Work task: Take each line of the material that includes "fuel" and copy it.
Dataset records Start Marker
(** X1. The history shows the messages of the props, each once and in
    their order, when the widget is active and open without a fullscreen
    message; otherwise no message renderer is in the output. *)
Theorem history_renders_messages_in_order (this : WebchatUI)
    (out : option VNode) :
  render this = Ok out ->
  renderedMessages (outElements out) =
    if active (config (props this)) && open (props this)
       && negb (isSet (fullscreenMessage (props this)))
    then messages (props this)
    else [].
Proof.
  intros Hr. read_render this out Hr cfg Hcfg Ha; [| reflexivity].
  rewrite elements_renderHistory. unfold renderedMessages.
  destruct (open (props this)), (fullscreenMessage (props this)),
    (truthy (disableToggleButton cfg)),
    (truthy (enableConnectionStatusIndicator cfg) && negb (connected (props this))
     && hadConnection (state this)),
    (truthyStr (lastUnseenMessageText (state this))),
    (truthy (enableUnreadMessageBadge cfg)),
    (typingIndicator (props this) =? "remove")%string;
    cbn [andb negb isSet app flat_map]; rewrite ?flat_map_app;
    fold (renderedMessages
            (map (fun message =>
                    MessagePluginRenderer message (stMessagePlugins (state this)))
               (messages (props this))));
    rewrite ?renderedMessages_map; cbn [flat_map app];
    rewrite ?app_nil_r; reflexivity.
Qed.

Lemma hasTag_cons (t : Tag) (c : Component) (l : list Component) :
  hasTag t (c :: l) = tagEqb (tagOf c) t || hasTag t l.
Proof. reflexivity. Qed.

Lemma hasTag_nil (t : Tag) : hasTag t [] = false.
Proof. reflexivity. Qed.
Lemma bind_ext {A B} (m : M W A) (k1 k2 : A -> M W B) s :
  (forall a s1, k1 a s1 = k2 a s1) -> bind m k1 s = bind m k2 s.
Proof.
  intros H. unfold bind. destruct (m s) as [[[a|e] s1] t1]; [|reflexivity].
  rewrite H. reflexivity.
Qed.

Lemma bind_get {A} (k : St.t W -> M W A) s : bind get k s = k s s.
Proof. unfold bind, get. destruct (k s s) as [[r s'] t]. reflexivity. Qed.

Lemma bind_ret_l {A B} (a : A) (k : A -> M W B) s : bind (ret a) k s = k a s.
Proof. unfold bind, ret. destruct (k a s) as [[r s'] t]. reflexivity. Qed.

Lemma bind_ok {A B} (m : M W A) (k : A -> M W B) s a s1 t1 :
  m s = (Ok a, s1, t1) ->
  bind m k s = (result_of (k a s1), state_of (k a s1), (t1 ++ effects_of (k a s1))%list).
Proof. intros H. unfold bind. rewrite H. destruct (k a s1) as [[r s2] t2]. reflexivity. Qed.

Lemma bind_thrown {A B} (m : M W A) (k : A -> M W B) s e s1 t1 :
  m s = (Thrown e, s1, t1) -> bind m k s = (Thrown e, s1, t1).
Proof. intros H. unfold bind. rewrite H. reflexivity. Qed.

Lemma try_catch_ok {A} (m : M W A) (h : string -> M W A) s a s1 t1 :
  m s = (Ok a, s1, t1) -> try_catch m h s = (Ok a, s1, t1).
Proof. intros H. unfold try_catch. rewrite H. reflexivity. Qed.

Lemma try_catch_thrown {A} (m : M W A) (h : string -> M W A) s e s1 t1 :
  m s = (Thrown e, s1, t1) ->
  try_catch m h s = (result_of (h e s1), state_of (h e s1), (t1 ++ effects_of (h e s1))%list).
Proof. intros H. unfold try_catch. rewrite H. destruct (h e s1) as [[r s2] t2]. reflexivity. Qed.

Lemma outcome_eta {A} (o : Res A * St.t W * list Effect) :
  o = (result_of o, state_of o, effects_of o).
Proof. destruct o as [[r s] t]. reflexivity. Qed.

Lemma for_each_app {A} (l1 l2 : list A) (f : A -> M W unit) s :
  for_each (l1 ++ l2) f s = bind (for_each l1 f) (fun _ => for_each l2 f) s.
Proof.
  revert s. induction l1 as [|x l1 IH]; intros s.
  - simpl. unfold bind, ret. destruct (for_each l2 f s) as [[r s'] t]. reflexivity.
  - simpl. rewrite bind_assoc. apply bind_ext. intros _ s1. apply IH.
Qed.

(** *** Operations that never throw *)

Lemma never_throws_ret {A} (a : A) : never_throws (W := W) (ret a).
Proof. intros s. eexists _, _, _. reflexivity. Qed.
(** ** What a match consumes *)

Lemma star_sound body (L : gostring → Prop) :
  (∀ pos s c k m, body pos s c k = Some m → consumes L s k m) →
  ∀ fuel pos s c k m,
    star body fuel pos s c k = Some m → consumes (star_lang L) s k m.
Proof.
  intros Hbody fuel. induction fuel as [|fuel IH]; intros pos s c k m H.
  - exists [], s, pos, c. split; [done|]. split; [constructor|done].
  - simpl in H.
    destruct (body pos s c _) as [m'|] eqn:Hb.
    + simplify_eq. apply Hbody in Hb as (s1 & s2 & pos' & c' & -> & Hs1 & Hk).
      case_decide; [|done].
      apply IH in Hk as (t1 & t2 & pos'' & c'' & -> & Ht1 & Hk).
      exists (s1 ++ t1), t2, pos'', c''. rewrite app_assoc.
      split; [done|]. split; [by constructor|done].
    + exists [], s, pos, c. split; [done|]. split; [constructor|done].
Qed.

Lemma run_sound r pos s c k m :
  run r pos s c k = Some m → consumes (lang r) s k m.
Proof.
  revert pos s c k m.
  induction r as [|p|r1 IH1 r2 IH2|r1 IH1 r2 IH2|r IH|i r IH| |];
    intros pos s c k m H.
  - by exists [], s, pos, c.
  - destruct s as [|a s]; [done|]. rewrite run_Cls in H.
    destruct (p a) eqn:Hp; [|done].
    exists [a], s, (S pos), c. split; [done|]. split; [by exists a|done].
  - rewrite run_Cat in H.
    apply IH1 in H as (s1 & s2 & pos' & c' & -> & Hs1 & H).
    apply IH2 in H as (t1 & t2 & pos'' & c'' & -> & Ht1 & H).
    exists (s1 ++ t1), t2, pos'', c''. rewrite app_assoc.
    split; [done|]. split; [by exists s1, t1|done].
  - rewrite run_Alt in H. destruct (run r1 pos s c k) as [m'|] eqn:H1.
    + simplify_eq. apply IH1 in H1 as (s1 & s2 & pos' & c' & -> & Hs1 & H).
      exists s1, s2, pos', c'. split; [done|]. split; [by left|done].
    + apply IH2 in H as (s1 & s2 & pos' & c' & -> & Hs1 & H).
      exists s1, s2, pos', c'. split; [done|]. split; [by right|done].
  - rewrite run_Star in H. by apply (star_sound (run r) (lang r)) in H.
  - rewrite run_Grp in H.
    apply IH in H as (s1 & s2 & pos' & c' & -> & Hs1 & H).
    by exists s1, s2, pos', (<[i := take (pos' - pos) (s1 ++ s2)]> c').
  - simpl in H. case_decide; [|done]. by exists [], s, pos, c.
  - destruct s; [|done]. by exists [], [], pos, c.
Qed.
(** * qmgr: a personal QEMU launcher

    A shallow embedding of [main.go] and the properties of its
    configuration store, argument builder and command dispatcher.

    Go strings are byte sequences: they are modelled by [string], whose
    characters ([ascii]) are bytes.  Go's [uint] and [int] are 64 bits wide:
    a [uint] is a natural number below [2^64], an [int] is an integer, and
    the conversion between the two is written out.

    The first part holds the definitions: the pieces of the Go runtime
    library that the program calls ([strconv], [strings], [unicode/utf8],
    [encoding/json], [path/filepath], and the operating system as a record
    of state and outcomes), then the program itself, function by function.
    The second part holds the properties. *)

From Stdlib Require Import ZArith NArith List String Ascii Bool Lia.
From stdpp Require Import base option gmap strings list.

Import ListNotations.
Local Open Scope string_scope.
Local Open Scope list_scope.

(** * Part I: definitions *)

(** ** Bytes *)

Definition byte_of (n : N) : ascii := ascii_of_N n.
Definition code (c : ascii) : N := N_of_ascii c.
Dataset records End Marker
Exercise output:
  ∀ fuel pos s c k m,
    star body fuel pos s c k = Some m → consumes (star_lang L) s k m.
  intros Hbody fuel. induction fuel as [|fuel IH]; intros pos s c k m H.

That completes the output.